Associate Professor, Department of Public Administration, Clark Atlanta University

Research Title: "Evaluation of Free Speech and Civic Engagement on Historically Black College and University (HBCU) Campuses for 2020 Social Justice Summer and General Election"

Read and download Teri's work

Teri Platt

Dr. Teri Platt is currently an Associate Professor of Public Administration, Faculty Associate for the Center for Cancer Research and Therapeutic Development, and the Director of the Isabella T. Jenkins Honors Program at Clark Atlanta University. She has over 15 years of teaching experience in public policy, research methodologies, and American government.
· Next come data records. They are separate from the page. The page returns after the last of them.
(** What holds of a walk in progress, against the network it started from. *)
Record walk_ok (n0 : Net) (w : Walk) (n : Net) : Prop := {
  ok_total : (0 <= wk_total w <= Z.max 0 row_limit)%Z;
  ok_rows : (Z.of_nat (length (wk_rows w)) <= wk_total w)%Z;
  ok_budget : (0 <= n_budget n <= n_budget n0)%Z;
  ok_requests : length (n_requests n) = length (n_requests n0) + wk_pages w;
  ok_pages : wk_pages w < MAX_PAGES;
  ok_seen : NoDup (wk_seen w) ∧ length (wk_seen w) = wk_pages w;
}.

Record page_ok (n0 : Net) (r : PageResult) (n : Net) : Prop := {
  po_total : (0 <= pr_total r <= Z.max 0 row_limit)%Z;
  po_rows : (Z.of_nat (length (pr_rows r)) <= pr_total r)%Z;
  po_budget : (0 <= n_budget n <= n_budget n0)%Z;
  po_requests : length (n_requests n) <= length (n_requests n0) + MAX_PAGES ∧ length (n_requests n0) + pr_pages r <= length (n_requests n);
  po_pages : pr_pages r <= MAX_PAGES;
  po_complete : pr_complete r = true ↔ pr_error r = None;
}.

Lemma dicts_short rows : length (dicts rows) ≤ length rows.
Proof. unfold dicts. induction rows as [|[] rows IH]; cbn [omap list_omap length] in *; cbn; lia. Qed.

Lemma stopped_ok n0 w n n' c e :
  (c = true ↔ e = None) →
  (0 <= wk_total w <= Z.max 0 row_limit)%Z → (Z.of_nat (length (wk_rows w)) <= wk_total w)%Z → (0 <= n_budget n' <= n_budget n0)%Z →
  length (n_requests n') = length (n_requests n0) + n → wk_pages w ≤ n → n ≤ MAX_PAGES →
  page_ok n0 (stopped w c e) n'.
Proof. intros. by constructor; cbn; try lia. Qed.

Definition step_ok (n0 : Net) (s : PageStep) : Prop :=
  match s with
  | Done r n => page_ok n0 r n
  | Next w n => walk_ok n0 w n
  | Escaped _ _ => True
  end.

Definition next_pages (w : Walk) (s : PageStep) : Prop := match s with Next w' _ => wk_pages w' = S (wk_pages w) | _ => True end.
(* ===== verification/Pricing.v ===== *)
(** * Cost computation ([pricing.py])

    The cost of a call from the catalog price and the token usage, with the cached-read
    discount and the cache-write premium, and the frontier baseline it is compared to. *)

From S2P Require Import Prelude PyDict Schemas Catalog.

(** [n / 1000.0] *)
Definition per_1k (n : Z) : Q := (Qz n / 1000)%Q.

(** The read slice, clamped into the prompt, and the write slice, disjoint from it. *)
Definition cached_slice (u : Usage) : Z := Z.min (Z.max (tokens_cached u) 0) (prompt_tokens u).

Definition write_slice (u : Usage) : Z :=
  Z.min (Z.max (tokens_cache_write u) 0) (prompt_tokens u - cached_slice u).

(** The sum of [compute_cost_usd] before rounding. *)
Definition raw_cost_usd (e : CatalogEntry) (u : Usage) : Q :=
  let p := price_usd_per_1k e in
  let cached := cached_slice u in
  let uncached := (prompt_tokens u - cached)%Z in
  let write := write_slice u in
  (per_1k uncached * prompt p
   + per_1k cached * prompt p * cache_read_multiplier p
   + per_1k write * prompt p * (cache_write_multiplier p - 1)
   + per_1k (completion_tokens u) * completion p)%Q.

Definition compute_cost_usd (e : CatalogEntry) (u : Usage) : Q := py_round 6 (raw_cost_usd e u).

Definition frontier_baseline_cost_usd (e : CatalogEntry) (u : Usage) : Q := compute_cost_usd e u.

(** ** Facts *)

(** A price a provider can charge: no negative rate, reads discounted, writes at a premium. *)
Record sane_price (p : Price) : Prop := {
  sane_prompt : (0 <= prompt p)%Q;
  sane_completion : (0 <= completion p)%Q;
  sane_read : (0 <= cache_read_multiplier p <= 1)%Q;
  sane_write : (1 <= cache_write_multiplier p)%Q;
}.

Lemma Qz_nonneg n : (0 <= n)%Z → (0 <= Qz n)%Q.
Proof. intros. unfold Qz. change 0%Q with (inject_Z 0). by rewrite <- Zle_Qle. Qed.

Lemma per_1k_nonneg n : (0 <= n)%Z → (0 <= per_1k n)%Q.
Proof.
  intros Hn%Qz_nonneg. unfold per_1k, Qdiv. by apply Qmult_le_0_compat.
Qed.

Lemma per_1k_sub a b : (per_1k (a - b) == per_1k a - per_1k b)%Q.
Proof. unfold per_1k, Qz, Z.sub. rewrite inject_Z_plus, inject_Z_opp. field. Qed.

Lemma slices_disjoint u :
  (0 <= prompt_tokens u)%Z →
  (0 <= cached_slice u)%Z ∧ (0 <= write_slice u)%Z ∧
  (cached_slice u + write_slice u <= prompt_tokens u)%Z.
Proof. unfold write_slice, cached_slice. lia. Qed.

Lemma per_1k_mono a b : (a <= b)%Z → (per_1k a <= per_1k b)%Q.
Proof.
  intros H. assert (0 <= per_1k (b - a))%Q by (apply per_1k_nonneg; lia).
  pose proof (per_1k_sub b a). lra.
Qed.

(** The unrounded cost lies between the all-read and the all-write bill. *)
Lemma raw_cost_bounds e u :
  sane_price (price_usd_per_1k e) → (0 <= prompt_tokens u)%Z → (0 <= completion_tokens u)%Z →
  let p := price_usd_per_1k e in
  (per_1k (prompt_tokens u) * prompt p * cache_read_multiplier p
   + per_1k (completion_tokens u) * completion p <= raw_cost_usd e u)%Q ∧
  (raw_cost_usd e u <= per_1k (prompt_tokens u) * prompt p * cache_write_multiplier p
   + per_1k (completion_tokens u) * completion p)%Q.
Proof.
  intros [Hp Hc [Hr0 Hr1] Hw] Hpt Hct p. unfold raw_cost_usd. fold p. fold p in Hp, Hc, Hr0, Hr1, Hw.
  destruct (slices_disjoint u Hpt) as (H1 & H2 & H3).
  pose proof (per_1k_nonneg _ H1) as Hcs. pose proof (per_1k_nonneg _ H2) as Hws.
  assert (0 <= per_1k (prompt_tokens u) - per_1k (cached_slice u) - per_1k (write_slice u))%Q as Hrest.
  { rewrite <- !per_1k_sub. apply per_1k_nonneg. lia. }
  rewrite !per_1k_sub. clear H1 H2 H3 Hpt.
  generalize dependent (per_1k (cached_slice u)). generalize dependent (per_1k (write_slice u)).
  generalize (per_1k (completion_tokens u) * completion p)%Q (per_1k (prompt_tokens u)).
  intros c n w Hw0 k Hk Hnk.
  pose proof (Qmult_le_0_compat _ _ Hp (proj1 (Qle_minus_iff _ _) Hr1)) as M1.
  pose proof (Qmult_le_0_compat _ _ Hp (proj1 (Qle_minus_iff _ _) Hw)) as M2.
  split; nra.
Qed.

Lemma round_half_even_mono q q' : (q <= q')%Q → (round_half_even q <= round_half_even q')%Z.
Proof.
  intros Hq. pose proof (Qfloor_resp_le _ _ Hq) as Hf. unfold round_half_even, Qz.
  destruct (Z.eq_dec (Qfloor q) (Qfloor q')) as [Heq|Hne].
  - rewrite Heq. repeat case_match; q_to_prop; try lia; lra.
  - repeat case_match; lia.
Qed.

Lemma py_round_mono n q q' : (q <= q')%Q → (py_round n q <= py_round n q')%Q.
Proof.
  intros Hq. unfold py_round, Qdiv.
  assert (0 < Qz (10 ^ Z.of_nat n))%Q as Hs.
  { unfold Qz. change 0%Q with (inject_Z 0). rewrite <- Zlt_Qlt. lia. }
  pose proof (Qinv_lt_0_compat _ Hs).
  apply Qmult_le_compat_r; [|lra]. unfold Qz at 1 2. rewrite <- Zle_Qle.
  apply round_half_even_mono. apply Qmult_le_compat_r; [done|lra].
Qed.

Lemma py_round_0 n : (py_round n 0 == 0)%Q.
Proof. unfold py_round. replace (round_half_even (0 * _)) with 0%Z; [|done]. unfold Qdiv. apply Qmult_0_l. Qed.

(** For non-negative prices the cost of a call is non-negative, a cached read never
    makes it dearer and a cache write only up to the write premium: it lies between the
    bill with every prompt token read from the cache and the one with every prompt token
    written to it, whatever the (possibly inconsistent) cache counters say. *)
Theorem compute_cost_bounds e u :
  sane_price (price_usd_per_1k e) → (0 <= prompt_tokens u)%Z → (0 <= completion_tokens u)%Z →
  let p := price_usd_per_1k e in
  (0 <= compute_cost_usd e u)%Q ∧
  (py_round 6 (per_1k (prompt_tokens u) * prompt p * cache_read_multiplier p
   + per_1k (completion_tokens u) * completion p) <= compute_cost_usd e u)%Q ∧
  (compute_cost_usd e u <= py_round 6 (per_1k (prompt_tokens u) * prompt p * cache_write_multiplier p
   + per_1k (completion_tokens u) * completion p))%Q.
Proof.
  intros Hs Hp Hc p. destruct (raw_cost_bounds e u Hs Hp Hc) as [Hlo Hhi]. unfold compute_cost_usd.
  split; [|split; by apply py_round_mono].
  rewrite <- (py_round_0 6). apply py_round_mono. eapply Qle_trans; [|exact Hlo].
  destruct Hs as [H1 H2 [H3 _] _]. apply per_1k_nonneg in Hp, Hc.
  rewrite <- (Qplus_0_l 0). apply Qplus_le_compat; repeat (apply Qmult_le_0_compat; try done).
Qed.

(** Without cache traffic — no reads and no writes reported, or garbage below zero —
    a call costs exactly the full price. *)
Theorem compute_cost_uncached e u :
  (tokens_cached u <= 0)%Z → (tokens_cache_write u <= 0)%Z → (0 <= prompt_tokens u)%Z →
  (raw_cost_usd e u ==
   per_1k (prompt_tokens u) * prompt (price_usd_per_1k e)
   + per_1k (completion_tokens u) * completion (price_usd_per_1k e))%Q.
Proof.
  intros Hc Hw Hp. unfold raw_cost_usd.
  assert (cached_slice u = 0%Z) as Hcs by (unfold cached_slice; lia).
  assert (write_slice u = 0%Z) as -> by (unfold write_slice; rewrite Hcs; lia).
  rewrite Hcs, Z.sub_0_r. assert (per_1k 0 == 0)%Q as -> by reflexivity. ring.
Qed.

(** Savings are real: on the same usage, an entry at most as dear as the frontier on
    every rate costs at most the baseline. *)
Theorem baseline_dominates e f u :
  sane_price (price_usd_per_1k e) → (0 <= prompt_tokens u)%Z → (0 <= completion_tokens u)%Z →
  let p := price_usd_per_1k e in let q := price_usd_per_1k f in
  (prompt p <= prompt q)%Q → (completion p <= completion q)%Q →
  (cache_read_multiplier p == cache_read_multiplier q)%Q →
  (cache_write_multiplier p == cache_write_multiplier q)%Q →
  (compute_cost_usd e u <= frontier_baseline_cost_usd f u)%Q.
Proof.
  intros [Hpp Hpc [Hr0 Hr1] Hw] Hpt Hct p q Hprompt Hcompl Hr Hwr.
  apply py_round_mono. unfold raw_cost_usd. fold p q. fold p in Hpp, Hpc, Hr0, Hr1, Hw.
  rewrite Hr, Hwr in *. destruct (slices_disjoint u Hpt) as (H1 & H2 & H3).
  assert (∀ a b c, 0 <= a → 0 <= c → b <= c → a * b <= a * c)%Q as Hmul.
  { intros a b c Ha Hc Hbc. rewrite (Qmult_comm a b), (Qmult_comm a c). by apply Qmult_le_compat_r. }
  apply Qplus_le_compat; [apply Qplus_le_compat; [apply Qplus_le_compat|]|].
  - apply Hmul; [apply per_1k_nonneg; lia|lra|done].
  - apply Qmult_le_compat_r; [|done]. apply Hmul; [by apply per_1k_nonneg|lra|done].
  - apply Qmult_le_compat_r; [|lra]. apply Hmul; [by apply per_1k_nonneg|lra|done].
  - apply Hmul; [by apply per_1k_nonneg|lra|done].
Qed.

(** ** Witnesses *)

Definition demo_price (a b : Q) : Price :=
  {| prompt := a; completion := b; cache_read_multiplier := 1 # 10; cache_write_multiplier := 5 # 4 |}.

Definition demo_priced (i : string) (a b : Q) : CatalogEntry :=
  with_price (entry_of i frontier "openai" cloud) (demo_price a b) yaml.

Definition demo_usage : Usage := usage_of 1200 300 5000 None 900.

Lemma demo_price_sane : sane_price (demo_price (3 # 1000) (15 # 1000)).
Proof. split; cbn; lra. Qed.

Lemma compute_cost_bounds_witness :
  (0 <= compute_cost_usd (demo_priced "a" (3 # 1000) (15 # 1000)) demo_usage)%Q.
Proof.
  apply (compute_cost_bounds (demo_priced "a" (3 # 1000) (15 # 1000)) demo_usage);
    [apply demo_price_sane|done|done].
Defined.

Lemma compute_cost_uncached_witness :
  (raw_cost_usd (demo_priced "a" (3 # 1000) (15 # 1000)) (usage_of 1000 0 (-5) None 0) == 3 # 1000)%Q.
Proof.
  rewrite (compute_cost_uncached (demo_priced "a" (3 # 1000) (15 # 1000)) (usage_of 1000 0 (-5) None 0))
    by done. reflexivity.
Defined.

Lemma baseline_dominates_witness :
  (compute_cost_usd (demo_priced "a" (3 # 1000) (15 # 1000)) demo_usage
   <= frontier_baseline_cost_usd (demo_priced "b" (5 # 1000) (25 # 1000)) demo_usage)%Q.
Proof.
  apply (baseline_dominates (demo_priced "a" (3 # 1000) (15 # 1000))
           (demo_priced "b" (5 # 1000) (25 # 1000)) demo_usage);
    [apply demo_price_sane|done|done|cbn; lra|cbn; lra|reflexivity|reflexivity].
Defined.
Dr. Platt actively supports student voter and civic engagement through partnerships and collaboration with the Andrew Goodman Foundation, ALL IN Democracy Challenge, and as a member of the advisory board for the Students Learn, Students Vote coalition. The research of Dr. Platt explores the intersections of social determinants of health, civic engagement, and self-efficacy. Dr. Platt has presented over 25 professional papers on topics ranging from analysis of political leadership, the political implications of demographic shifts in urban areas, and policy analyses of federal and local policies designed to address urban decline. Her upcoming book titled People and Places: Urban Political Landscapes in America provides a comprehensive assessment of the impacts and implications that demographic and population shifts over time on city politics and urban policy agendas.

Amy Werbel

Professor of the History of Art, State University of New York - Fashion Institute of Technology

Research Title: "A Study of Freedom of Artistic Expression in Academic Art Museums and Galleries"

Read and download Amy's work

Amy Werbel

Amy Werbel serves as Professor of the History of Art at the State University of New York-Fashion Institute of Technology. For the past twenty years, her research has concentrated on censorship at the intersections of law and culture, and particularly in relationship to freedom of artistic and sexual expression. Her most recent book, Lust on Trial: Censorship and the Rise of American Obscenity in the Age of Anthony Comstock (Columbia University Press, 2018), was awarded the 2019 Peter C. Rollins Book Prize of the Northeast Popular and American Culture Association. Werbel's previous book publications include Thomas Eakins: Art, Medicine, and Sexuality in Nineteenth-Century Philadelphia (Yale University Press, 2007), which was designated an “Outstanding Academic Title” by Choice magazine. Professor Werbel has lectured nationally and internationally on the damaging impact of censorship not only on artistic expression but also on pluralism and democracy more generally, including during two appointments as a Fulbright Scholar to China (2011-2012) and to the United Kingdom (2019-2020). She was honored to receive the 2018-2019 State University of New York Chancellor's Award for Excellence in Scholarship.

Dr. Werbel has been awarded fellowships and scholarships by numerous institutions, including the Frick Center for the History of Collecting, Smithsonian American Art Museum, Gilder Lehrman Institute of American History, and Metropolitan Museum of Art. She earned her Bachelor’s degree at Harvard and Radcliffe Colleges and her MA and PhD degrees at Yale University.